== INPUT DATA

(* ===== verification/LedgerLaunch.v ===== *)
(** * Launch grants and mutation permits over the in-process ledger

    The ledger as a single-use nonce store under all its operations, and what
    a mint on a reachable ledger binds; the ledger as the lease gate of
    mutation permits. *)

From S2P Require Import Prelude External Ids States Entities Framing Records Text Store.
From S2P Require Import HarnessErrors Canonical LaunchClaims Submissions Commands NonceLedger.
From S2P Require Import RunCoding Effects GraphDelta Authority LaunchGrants Context Memory.
From S2P Require Import MemoryLeases MemoryCommands MemoryEffects MemoryGraphs LaunchIssuer.
From S2P Require Import MutationPermits LedgerFrame LedgerInv LedgerSafety LedgerWrites.
From S2P Require Import LedgerLeases.
From stdpp Require Import options.

Local Open Scope Z_scope.

(** ** The nonce table *)

Section NonceTable.
Context `{LedgerExt}.

Lemma tick_nonces l l' out :
  tick l = (l', out) ->
  ml_launch_grant_nonces l' = ml_launch_grant_nonces l /\
  ml_simulation_clock_millis l' = ml_simulation_clock_millis l /\ out <> Panic.
Proof.
  unfold tick. destruct (ml_fail_after_writes l) as [n|]; [case_bool_decide|];
    by intros [= <- <-].
Qed.

Lemma record_launch_run r l l' out :
  record_launch_grant_nonce r l = (l', out) -> out <> Panic ->
  (out <> Ok tt /\ ml_launch_grant_nonces l' = ml_launch_grant_nonces l) \/
  (out = Ok tt /\ ml_launch_grant_nonces l !! lgn_grant_nonce r = None /\
   ml_simulation_clock_millis l' = ml_simulation_clock_millis l /\
   ml_launch_grant_nonces l' =
     <[lgn_grant_nonce r := MkStoredLaunchGrantNonce r None]> (ml_launch_grant_nonces l)).
Proof.
  unfold record_launch_grant_nonce, mbind, stateful_bind, pure_step, reading, assign.
  intros Hr Hp. destruct (LaunchGrantNonceRecord_validate r) as [?|?|];
    [|left; by injection Hr as <- <-|by injection Hr as <- <-].
  destruct (tick l) as [l1 [?|?|]] eqn:Ht; apply tick_nonces in Ht as (Hn & Hc & Hnp); [| |done].
  - unfold refuse_if in Hr. destruct (_ || _) eqn:Ho; injection Hr as <- <-; [by left|right].
    apply orb_false_iff in Ho as [Ho _]. apply bool_decide_eq_false, eq_None_not_Some in Ho.
    cbn. rewrite <- Hn. done.
  - left. injection Hr as <- <-. done.
Qed.

Lemma consume_launch_run n a l l' out :
  consume_launch_grant_nonce n a l = (l', out) -> out <> Panic ->
  (out <> Ok ConsumedOutcome /\ ml_launch_grant_nonces l' = ml_launch_grant_nonces l) \/
  (out = Ok ConsumedOutcome /\ exists r at_,
     ml_launch_grant_nonces l !! n = Some (MkStoredLaunchGrantNonce r None) /\
     lgn_attempt_id r = a /\ 0 <= ml_simulation_clock_millis l < lgn_expires_at_unix_ms r /\
     ml_launch_grant_nonces l' =
       <[n := MkStoredLaunchGrantNonce r (Some at_)]> (ml_launch_grant_nonces l)).
Proof.
  unfold consume_launch_grant_nonce, mbind, stateful_bind, reading.
  intros Hr Hp.
  destruct (tick l) as [l1 [?|?|]] eqn:Ht; apply tick_nonces in Ht as (Hn & Hc & Hnp);
    [|left; injection Hr as <- <-; done|done].
  destruct (to_u64 _) as [now|] eqn:Hnow; cbn in Hr; [|left; by injection Hr as <- <-].
  apply to_u64_Some in Hnow as [-> Hu].
  case_bool_decide as Ho; [|left; injection Hr as <- <-; by split; [congruence|]].
  pose proof Ho as (r & Hl & Ha & He)%classify_consumed.
  destruct (simulation_time l1) as [at_|?|] eqn:Hs; [right| |by injection Hr as <- <-].
  - cbn in Hr. injection Hr as <- <-. rewrite Ho. split; [done|]. exists r, at_.
    rewrite <- Hn, <- Hc. unfold is_u64 in Hu. split_and!; try done; try lia.
    cbn. apply map_eq. intros k. destruct (decide (k = n)) as [->|Hk].
    + rewrite lookup_alter_eq, lookup_insert_eq, Hl. done.
    + by rewrite lookup_alter_ne, lookup_insert_ne by done.
  - unfold simulation_time, format_simulation_time in Hs. by destruct (format_millis _).
Qed.

Lemma writes_record_launch r :
  moves (changes [TFailpoint; TLaunchNonces]) (record_launch_grant_nonce r).
Proof. unfold record_launch_grant_nonce. writes_walk. Qed.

====

Your response should contain each line of the entries above that holds the string "Lemma".

Lemma tick_nonces l l' out :
Lemma record_launch_run r l l' out :
Lemma consume_launch_run n a l l' out :
Lemma writes_record_launch r :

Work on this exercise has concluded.